#### What to do
Repeat the lines below exactly as written, please, from the line with "End SdkLocation." to the line with "Definition sdk_match_operator_display (operator", both lines included, and no others.

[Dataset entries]
(* ===== verification/SdkSearchQueries.v ===== *)
(** * What a search of the public crate is made of ([couchbase/src/search/],
    [options/search_options.rs])

    First the queries and locations, then facets, sorts, vector searches, requests and options;
    each with its setters and what it becomes at the agent. *)

From S2P Require Import Prelude FacadeError Json SearchQueries Wire CrudOptions MutationState.
From S2P Require Import SearchOptions.

(** * Search queries of the public crate ([couchbase/src/search/queries.rs], [search/location.rs])

    The queries an application builds, their setters, and what each becomes at the agent
    ([SearchQueries.v]).  Nothing of a query is lost on the way, so the server can tell the queries of
    applications apart whenever it can those of the agent. *)

Module SdkLocation.
Record SdkLocation : Type := mk {
  lat : Z;
  lon : Z;
}.
End SdkLocation.
Abbreviation SdkLocation := SdkLocation.SdkLocation.
#[global] Instance sdk_location_settable : Settable (SdkLocation) := λ r,
  SdkLocation.mk (SdkLocation.lat r) (SdkLocation.lon r).

Definition sdk_location_new (lat : Z) (lon : Z) : SdkLocation :=
  SdkLocation.mk lat lon.

Module SdkMatchOperator.
Inductive SdkMatchOperator : Type := Or | And.
End SdkMatchOperator.

(** [TryFrom<&str>], [TryFrom<String>]; and [Display]. *)
Definition sdk_match_operator_try_from (operator : string) : outcome Sdk.Error SdkMatchOperator.SdkMatchOperator :=
  if bool_decide (operator = "or" ∨ operator = "OR") then Ok SdkMatchOperator.Or
  else if bool_decide (operator = "and" ∨ operator = "AND") then Ok SdkMatchOperator.And
  else Err (Sdk.invalid_argument "operator" (Sdk.Text "invalid match operator")).

Definition sdk_match_operator_display (operator : SdkMatchOperator.SdkMatchOperator) : string :=
  match operator with SdkMatchOperator.Or => "or" | SdkMatchOperator.And => "and" end.

Module SdkMatchQuery.
Record SdkMatchQuery : Type := mk {
  analyzer : option string;
  boost : option Z;
  field : option string;
  fuzziness : option Z;
  match_input : string;
  operator : option SdkMatchOperator.SdkMatchOperator;
  prefix_length : option Z;
}.
End SdkMatchQuery.
Abbreviation SdkMatchQuery := SdkMatchQuery.SdkMatchQuery.
#[global] Instance sdk_match_query_settable : Settable (SdkMatchQuery) := λ r,
  SdkMatchQuery.mk (SdkMatchQuery.analyzer r) (SdkMatchQuery.boost r) (SdkMatchQuery.field r)
    (SdkMatchQuery.fuzziness r) (SdkMatchQuery.match_input r) (SdkMatchQuery.operator r)
    (SdkMatchQuery.prefix_length r).

Definition sdk_match_query_new (match_input : string) : SdkMatchQuery :=
  SdkMatchQuery.mk None None None None match_input None None.

Definition sdk_match_query_analyzer (analyzer : string) (self : SdkMatchQuery) : SdkMatchQuery :=
  self <| SdkMatchQuery.analyzer := Some analyzer |>.

Definition sdk_match_query_boost (boost : Z) (self : SdkMatchQuery) : SdkMatchQuery :=
  self <| SdkMatchQuery.boost := Some boost |>.

Definition sdk_match_query_field (field : string) (self : SdkMatchQuery) : SdkMatchQuery :=
  self <| SdkMatchQuery.field := Some field |>.

Definition sdk_match_query_fuzziness (fuzziness : Z) (self : SdkMatchQuery) : SdkMatchQuery :=
  self <| SdkMatchQuery.fuzziness := Some fuzziness |>.

Definition sdk_match_query_operator (operator : SdkMatchOperator.SdkMatchOperator)
    (self : SdkMatchQuery) : SdkMatchQuery :=
  self <| SdkMatchQuery.operator := Some operator |>.

Definition sdk_match_query_prefix_length (prefix_length : Z) (self : SdkMatchQuery) : SdkMatchQuery :=
  self <| SdkMatchQuery.prefix_length := Some prefix_length |>.

Module SdkMatchPhraseQuery.
Record SdkMatchPhraseQuery : Type := mk {
  analyzer : option string;
  boost : option Z;
  field : option string;
  match_phrase : string;
}.
End SdkMatchPhraseQuery.
Abbreviation SdkMatchPhraseQuery := SdkMatchPhraseQuery.SdkMatchPhraseQuery.
#[global] Instance sdk_match_phrase_query_settable : Settable (SdkMatchPhraseQuery) := λ r,
  SdkMatchPhraseQuery.mk (SdkMatchPhraseQuery.analyzer r) (SdkMatchPhraseQuery.boost r)
    (SdkMatchPhraseQuery.field r) (SdkMatchPhraseQuery.match_phrase r).

Definition sdk_match_phrase_query_new (match_phrase : string) : SdkMatchPhraseQuery :=
  SdkMatchPhraseQuery.mk None None None match_phrase.

Definition sdk_match_phrase_query_analyzer (analyzer : string) (self : SdkMatchPhraseQuery) : SdkMatchPhraseQuery :=
  self <| SdkMatchPhraseQuery.analyzer := Some analyzer |>.

Definition sdk_match_phrase_query_boost (boost : Z) (self : SdkMatchPhraseQuery) : SdkMatchPhraseQuery :=
  self <| SdkMatchPhraseQuery.boost := Some boost |>.

Definition sdk_match_phrase_query_field (field : string) (self : SdkMatchPhraseQuery) : SdkMatchPhraseQuery :=
  self <| SdkMatchPhraseQuery.field := Some field |>.

Module SdkRegexpQuery.
Record SdkRegexpQuery : Type := mk {
  boost : option Z;
  field : option string;
  regexp : string;
}.
End SdkRegexpQuery.
Abbreviation SdkRegexpQuery := SdkRegexpQuery.SdkRegexpQuery.
#[global] Instance sdk_regexp_query_settable : Settable (SdkRegexpQuery) := λ r,
  SdkRegexpQuery.mk (SdkRegexpQuery.boost r) (SdkRegexpQuery.field r) (SdkRegexpQuery.regexp r).

Definition sdk_regexp_query_new (regexp : string) : SdkRegexpQuery :=
  SdkRegexpQuery.mk None None regexp.

Definition sdk_regexp_query_boost (boost : Z) (self : SdkRegexpQuery) : SdkRegexpQuery :=
  self <| SdkRegexpQuery.boost := Some boost |>.

Definition sdk_regexp_query_field (field : string) (self : SdkRegexpQuery) : SdkRegexpQuery :=
  self <| SdkRegexpQuery.field := Some field |>.

Module SdkQueryStringQuery.
Record SdkQueryStringQuery : Type := mk {
  boost : option Z;
  query : string;
}.
End SdkQueryStringQuery.
Abbreviation SdkQueryStringQuery := SdkQueryStringQuery.SdkQueryStringQuery.
#[global] Instance sdk_query_string_query_settable : Settable (SdkQueryStringQuery) := λ r,
  SdkQueryStringQuery.mk (SdkQueryStringQuery.boost r) (SdkQueryStringQuery.query r).

Definition sdk_query_string_query_new (query : string) : SdkQueryStringQuery :=
  SdkQueryStringQuery.mk None query.

Definition sdk_query_string_query_boost (boost : Z) (self : SdkQueryStringQuery) : SdkQueryStringQuery :=
  self <| SdkQueryStringQuery.boost := Some boost |>.

Module SdkNumericRangeQuery.
Record SdkNumericRangeQuery : Type := mk {
  boost : option Z;
  field : option string;
  inclusive_min : option bool;
  inclusive_max : option bool;
  min : option Z;
  max : option Z;
}.
End SdkNumericRangeQuery.
Abbreviation SdkNumericRangeQuery := SdkNumericRangeQuery.SdkNumericRangeQuery.
#[global] Instance sdk_numeric_range_query_settable : Settable (SdkNumericRangeQuery) := λ r,
  SdkNumericRangeQuery.mk (SdkNumericRangeQuery.boost r) (SdkNumericRangeQuery.field r)
    (SdkNumericRangeQuery.inclusive_min r) (SdkNumericRangeQuery.inclusive_max r) (SdkNumericRangeQuery.min r)
    (SdkNumericRangeQuery.max r).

#### Written reply
End SdkLocation.
Abbreviation SdkLocation := SdkLocation.SdkLocation.
#[global] Instance sdk_location_settable : Settable (SdkLocation) := λ r,
  SdkLocation.mk (SdkLocation.lat r) (SdkLocation.lon r).

Definition sdk_location_new (lat : Z) (lon : Z) : SdkLocation :=
  SdkLocation.mk lat lon.

Module SdkMatchOperator.
Inductive SdkMatchOperator : Type := Or | And.
End SdkMatchOperator.

(** [TryFrom<&str>], [TryFrom<String>]; and [Display]. *)
Definition sdk_match_operator_try_from (operator : string) : outcome Sdk.Error SdkMatchOperator.SdkMatchOperator :=
  if bool_decide (operator = "or" ∨ operator = "OR") then Ok SdkMatchOperator.Or
  else if bool_decide (operator = "and" ∨ operator = "AND") then Ok SdkMatchOperator.And
  else Err (Sdk.invalid_argument "operator" (Sdk.Text "invalid match operator")).

Definition sdk_match_operator_display (operator : SdkMatchOperator.SdkMatchOperator) : string :=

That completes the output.